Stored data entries
- - -
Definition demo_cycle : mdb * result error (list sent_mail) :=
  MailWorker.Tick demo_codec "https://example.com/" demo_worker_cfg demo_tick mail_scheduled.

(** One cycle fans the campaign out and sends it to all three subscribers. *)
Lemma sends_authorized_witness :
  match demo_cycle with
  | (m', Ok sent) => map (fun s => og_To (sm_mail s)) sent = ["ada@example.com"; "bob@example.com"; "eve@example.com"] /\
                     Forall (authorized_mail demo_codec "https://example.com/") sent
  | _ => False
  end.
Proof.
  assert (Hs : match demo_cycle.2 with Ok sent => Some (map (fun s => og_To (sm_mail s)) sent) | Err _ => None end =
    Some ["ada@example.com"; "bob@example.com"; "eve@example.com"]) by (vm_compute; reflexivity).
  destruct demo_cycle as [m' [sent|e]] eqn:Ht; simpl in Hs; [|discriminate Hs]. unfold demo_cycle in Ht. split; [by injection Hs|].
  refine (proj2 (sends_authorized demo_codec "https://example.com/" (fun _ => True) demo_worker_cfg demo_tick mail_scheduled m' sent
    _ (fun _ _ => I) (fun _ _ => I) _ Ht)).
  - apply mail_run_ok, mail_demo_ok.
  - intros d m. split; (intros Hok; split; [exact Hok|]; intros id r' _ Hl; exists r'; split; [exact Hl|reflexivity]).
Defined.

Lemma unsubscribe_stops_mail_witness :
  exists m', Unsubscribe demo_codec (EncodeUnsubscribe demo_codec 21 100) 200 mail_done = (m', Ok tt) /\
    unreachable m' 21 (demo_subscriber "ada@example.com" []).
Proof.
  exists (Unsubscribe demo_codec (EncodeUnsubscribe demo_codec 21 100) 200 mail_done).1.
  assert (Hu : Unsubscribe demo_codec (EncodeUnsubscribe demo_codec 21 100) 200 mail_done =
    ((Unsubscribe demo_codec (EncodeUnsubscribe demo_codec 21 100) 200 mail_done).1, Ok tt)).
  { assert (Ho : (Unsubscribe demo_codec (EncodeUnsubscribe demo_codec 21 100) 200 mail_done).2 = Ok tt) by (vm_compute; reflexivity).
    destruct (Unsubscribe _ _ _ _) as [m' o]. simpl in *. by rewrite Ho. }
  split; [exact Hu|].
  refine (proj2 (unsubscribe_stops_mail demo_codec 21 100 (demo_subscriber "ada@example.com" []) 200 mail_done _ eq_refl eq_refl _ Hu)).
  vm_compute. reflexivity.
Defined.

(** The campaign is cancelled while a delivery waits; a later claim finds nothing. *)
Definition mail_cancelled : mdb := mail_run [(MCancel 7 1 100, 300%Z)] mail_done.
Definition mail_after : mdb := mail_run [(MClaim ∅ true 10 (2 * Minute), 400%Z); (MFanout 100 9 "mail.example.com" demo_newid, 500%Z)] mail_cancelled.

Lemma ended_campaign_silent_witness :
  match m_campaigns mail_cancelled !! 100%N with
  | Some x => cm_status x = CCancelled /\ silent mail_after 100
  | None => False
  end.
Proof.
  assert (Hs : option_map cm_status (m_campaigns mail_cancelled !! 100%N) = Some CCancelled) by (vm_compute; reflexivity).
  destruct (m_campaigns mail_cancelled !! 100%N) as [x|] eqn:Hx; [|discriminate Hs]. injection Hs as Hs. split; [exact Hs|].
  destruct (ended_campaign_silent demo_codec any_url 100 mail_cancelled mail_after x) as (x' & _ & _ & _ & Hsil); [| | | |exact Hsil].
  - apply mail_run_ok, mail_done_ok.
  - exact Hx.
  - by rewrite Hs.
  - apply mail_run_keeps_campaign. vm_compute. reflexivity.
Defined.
- - -
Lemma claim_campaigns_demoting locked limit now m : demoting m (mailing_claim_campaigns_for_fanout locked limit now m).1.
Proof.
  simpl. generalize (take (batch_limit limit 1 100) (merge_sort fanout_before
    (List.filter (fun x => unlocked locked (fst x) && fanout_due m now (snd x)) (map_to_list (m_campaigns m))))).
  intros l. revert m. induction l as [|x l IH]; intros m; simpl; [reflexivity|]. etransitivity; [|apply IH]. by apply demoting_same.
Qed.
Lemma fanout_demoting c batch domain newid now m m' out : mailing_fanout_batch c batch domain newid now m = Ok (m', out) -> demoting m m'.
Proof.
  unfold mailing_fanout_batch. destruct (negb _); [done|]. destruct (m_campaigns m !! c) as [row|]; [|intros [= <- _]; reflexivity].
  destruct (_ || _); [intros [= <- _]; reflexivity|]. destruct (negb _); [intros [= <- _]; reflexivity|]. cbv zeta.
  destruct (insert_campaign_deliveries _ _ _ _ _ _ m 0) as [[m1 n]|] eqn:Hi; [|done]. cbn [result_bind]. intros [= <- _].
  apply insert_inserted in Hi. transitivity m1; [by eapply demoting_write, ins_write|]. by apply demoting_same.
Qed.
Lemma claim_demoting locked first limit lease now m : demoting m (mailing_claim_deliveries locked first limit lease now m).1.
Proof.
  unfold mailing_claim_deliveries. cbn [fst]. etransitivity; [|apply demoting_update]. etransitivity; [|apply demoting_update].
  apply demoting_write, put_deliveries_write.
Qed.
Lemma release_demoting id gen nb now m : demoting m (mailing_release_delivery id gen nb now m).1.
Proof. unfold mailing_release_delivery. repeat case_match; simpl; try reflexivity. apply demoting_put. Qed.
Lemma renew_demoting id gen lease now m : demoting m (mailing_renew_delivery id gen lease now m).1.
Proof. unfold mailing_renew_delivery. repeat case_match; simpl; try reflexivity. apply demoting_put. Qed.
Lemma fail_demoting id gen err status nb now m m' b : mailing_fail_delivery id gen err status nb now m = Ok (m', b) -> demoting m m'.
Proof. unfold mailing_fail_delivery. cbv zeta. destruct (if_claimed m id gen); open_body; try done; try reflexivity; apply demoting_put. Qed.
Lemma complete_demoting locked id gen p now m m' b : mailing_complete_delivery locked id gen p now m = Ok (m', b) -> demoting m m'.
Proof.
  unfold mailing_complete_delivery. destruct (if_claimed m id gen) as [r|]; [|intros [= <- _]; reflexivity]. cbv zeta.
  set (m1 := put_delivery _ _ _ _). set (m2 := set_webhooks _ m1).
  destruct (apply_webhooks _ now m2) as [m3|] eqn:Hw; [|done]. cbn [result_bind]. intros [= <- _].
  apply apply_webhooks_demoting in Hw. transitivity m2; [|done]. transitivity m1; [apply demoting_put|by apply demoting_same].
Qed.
- - -
Both end lines included, restate word for word the lines above from the line with "assert (Hs : match" to the line with "exists m', Unsubscribe", and nothing else.

- [YOUR RESPONSE]
  assert (Hs : match demo_cycle.2 with Ok sent => Some (map (fun s => og_To (sm_mail s)) sent) | Err _ => None end =
    Some ["ada@example.com"; "bob@example.com"; "eve@example.com"]) by (vm_compute; reflexivity).
  destruct demo_cycle as [m' [sent|e]] eqn:Ht; simpl in Hs; [|discriminate Hs]. unfold demo_cycle in Ht. split; [by injection Hs|].
  refine (proj2 (sends_authorized demo_codec "https://example.com/" (fun _ => True) demo_worker_cfg demo_tick mail_scheduled m' sent
    _ (fun _ _ => I) (fun _ _ => I) _ Ht)).
  - apply mail_run_ok, mail_demo_ok.
  - intros d m. split; (intros Hok; split; [exact Hok|]; intros id r' _ Hl; exists r'; split; [exact Hl|reflexivity]).
Defined.

Lemma unsubscribe_stops_mail_witness :
  exists m', Unsubscribe demo_codec (EncodeUnsubscribe demo_codec 21 100) 200 mail_done = (m', Ok tt) /\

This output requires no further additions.